DATA FOR THIS EXERCISE
(** The file that wrote an edge as a route into another file's handler. *)
Definition written_by (e : EdgeRow) : option string :=
  if String.eqb (e_relation e) REL_ROUTES_TO && like_opt like ("%" +:+ json_key "rf" +:+ "%") (e_metadata e)
  then route_file_of from_str (e_metadata e) else None.

Lemma elem_of_foreign_route_edges st src tgt name meta rf sp tp :
  (src, tgt, name, meta, rf, sp, tp) ∈ foreign_route_edges like from_str st ↔
  ∃ e ns fs nt ft, (e, (ns, fs), (nt, ft)) ∈ edge_ends st ∧ written_by e = Some rf
    ∧ e_source_id e = src ∧ e_target_id e = tgt ∧ e_metadata e = meta ∧ node_name_of nt = name ∧ file_path_of fs = sp ∧ file_path_of ft = tp.
Proof.
  unfold foreign_route_edges, written_by. rewrite list_elem_of_omap. split.
  - intros ([[e [ns fs]] [nt ft]] & [[Hr Hl] Hin]%list_elem_of_filter & Hx). cbn [fst] in *.
    destruct (route_file_of from_str (e_metadata e)) as [rf'|] eqn:Hrf; [|done]. injection Hx as <- <- <- <- <- <- <-.
    exists e, ns, fs, nt, ft. rewrite Hr, Hl. by split_and!.
  - intros (e & ns & fs & nt & ft & Hin & Hw & <- & <- & <- & <- & <- & <-). destruct (_ && _) eqn:Hc; [|done].
    apply andb_true_iff in Hc as [Hr%String.eqb_eq Hl]. exists (e, (ns, fs), (nt, ft)). split; [by apply list_elem_of_filter|].
    cbn. by rewrite Hw.
Qed.

(** It is one of the store's statements. *)
Lemma delete_route_edge_op src tgt meta st : ∃ dead, delete_route_edge src tgt meta st = exec_op (DeleteEdgesWhere dead) st.
Proof. eexists. symmetry. apply delete_edges_filter. Qed.

Lemma delete_route_edge_ok src tgt meta st : store_ok st → store_ok (delete_route_edge src tgt meta st).
Proof. destruct (delete_route_edge_op src tgt meta st) as [dead ->]. apply exec_op_ok. Qed.

(** What the loop has done after some rows. *)
Definition RouteRow : Type := Z * Z * string * option string * string * string * string.
Definition row_matches (row : RouteRow) (e : EdgeRow) : Prop :=
  let '(src, tgt, _, meta, _, _, _) := row in e_source_id e = src ∧ e_target_id e = tgt ∧ e_relation e = REL_ROUTES_TO ∧ e_metadata e = meta.
Definition row_file (row : RouteRow) : string := row.1.1.2.
Definition row_key (row : RouteRow) : string * string * option string := let '(_, _, name, meta, rf, _, _) := row in (rf, name, meta).
Definition row_relation (st : Store) (row : RouteRow) : option DeferredRelation :=
  let '(_, _, name, meta, rf, _, _) := row in route_relation name meta rf <$> language_of st rf.
Definition row_touches (run : gset string) (row : RouteRow) : Prop := row.1.2 ∈ run ∨ row.2 ∈ run.

Record routes_done (run : gset string) (rows : list RouteRow) (st : Store) (rq : gset (string * string * option string))
    (st' : Store) (new : list DeferredRelation) : Prop := mkRoutesDone {
  rd_files : s_files st' = s_files st;
  rd_nodes : s_nodes st' = s_nodes st;
  rd_pending : s_pending st' = s_pending st;
  rd_ok : store_ok st → store_ok st';
  rd_edges : ∀ x, x ∈ s_edges st' ↔ x ∈ s_edges st ∧ ∀ row, row ∈ rows → row_file row ∈ run → ¬ row_matches row (ee_edge x);
  rd_new : ∀ d, d ∈ new ↔ ∃ row, row ∈ rows ∧ row_file row ∉ run ∧ row_touches run row ∧ row_key row ∉ rq ∧ row_relation st row = Some d;
  rd_once : NoDup new;
}.
(** [walks] is the temporary table an earlier run may have left. *)
Definition index_graph (application_id : option Z) (files delete_paths : list string) (walks : option (gset string)) (st : Store)
    : result string RunState :=
  match newer_index_version application_id with
  | Some stored => Err (newer_refusal stored)
  | None =>
      let '(files, record) := run_files st files delete_paths in
      let delete_paths := distinct_sorted delete_paths in
      let run_file_paths : gset string := list_to_set files in
      let has_work := negb (bool_decide (files = [])) || negb (bool_decide (delete_paths = [])) in
      let '(st, deferred) := if has_work then settle_foreign_routes like from_str files delete_paths [] st else (st, []) in
      let st := store_record print_record record st in
      (let? (st, deferred) := if bool_decide (delete_paths = []) then Ok (st, deferred)
                              else buffer_then_delete_files from_str delete_paths run_file_paths deferred st in
       let all_python_paths : gset string :=
         list_to_set (filter (λ f, ends_with ".py" f = true) files) ∪ filter (λ p, like "%.py" p = true) (file_paths st) in
       let python_module_map := build_python_module_map all_python_paths in
       let all_file_paths := run_file_paths ∪ file_paths st in
       let plan := plan_batches (λ p, fm_len <$> file_meta p) files BATCH_SIZE BATCH_MAX_BYTES in
       let? s := try_fold (index_batch run_file_paths all_file_paths python_module_map) (imap pair (slices plan files))
                   (mkRun st deferred walks (get_all_node_names_with_ids st) ∅ [] [] [] (mkCounters 0 0 0 0 0) 0 0) in
       index_deferred (length plan) python_module_map all_file_paths s)%cg
  end.
End Run.

(** * Properties *)

(** ** The plan covers the files *)

Lemma plan_loop_sum max_items max_size sizes len acc :
  list_sum (plan_loop max_items max_size sizes len acc) = len + length sizes.
Proof.
  revert len acc. induction sizes as [|x sizes IH]; intros len acc; cbn [plan_loop length].
  - destruct len; cbn; lia.
  - destruct (_ && _); [cbn [list_sum foldr]; fold (list_sum (plan_loop max_items max_size sizes 1 (saturating_add 0 x)))|];
      rewrite IH; lia.
Qed.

WORK REQUIRED
Repeat the material word for word from its opening line up to and including the line containing "e = Some rf".

YOUR RESPONSE
(** The file that wrote an edge as a route into another file's handler. *)
Definition written_by (e : EdgeRow) : option string :=
  if String.eqb (e_relation e) REL_ROUTES_TO && like_opt like ("%" +:+ json_key "rf" +:+ "%") (e_metadata e)
  then route_file_of from_str (e_metadata e) else None.

Lemma elem_of_foreign_route_edges st src tgt name meta rf sp tp :
  (src, tgt, name, meta, rf, sp, tp) ∈ foreign_route_edges like from_str st ↔
  ∃ e ns fs nt ft, (e, (ns, fs), (nt, ft)) ∈ edge_ends st ∧ written_by e = Some rf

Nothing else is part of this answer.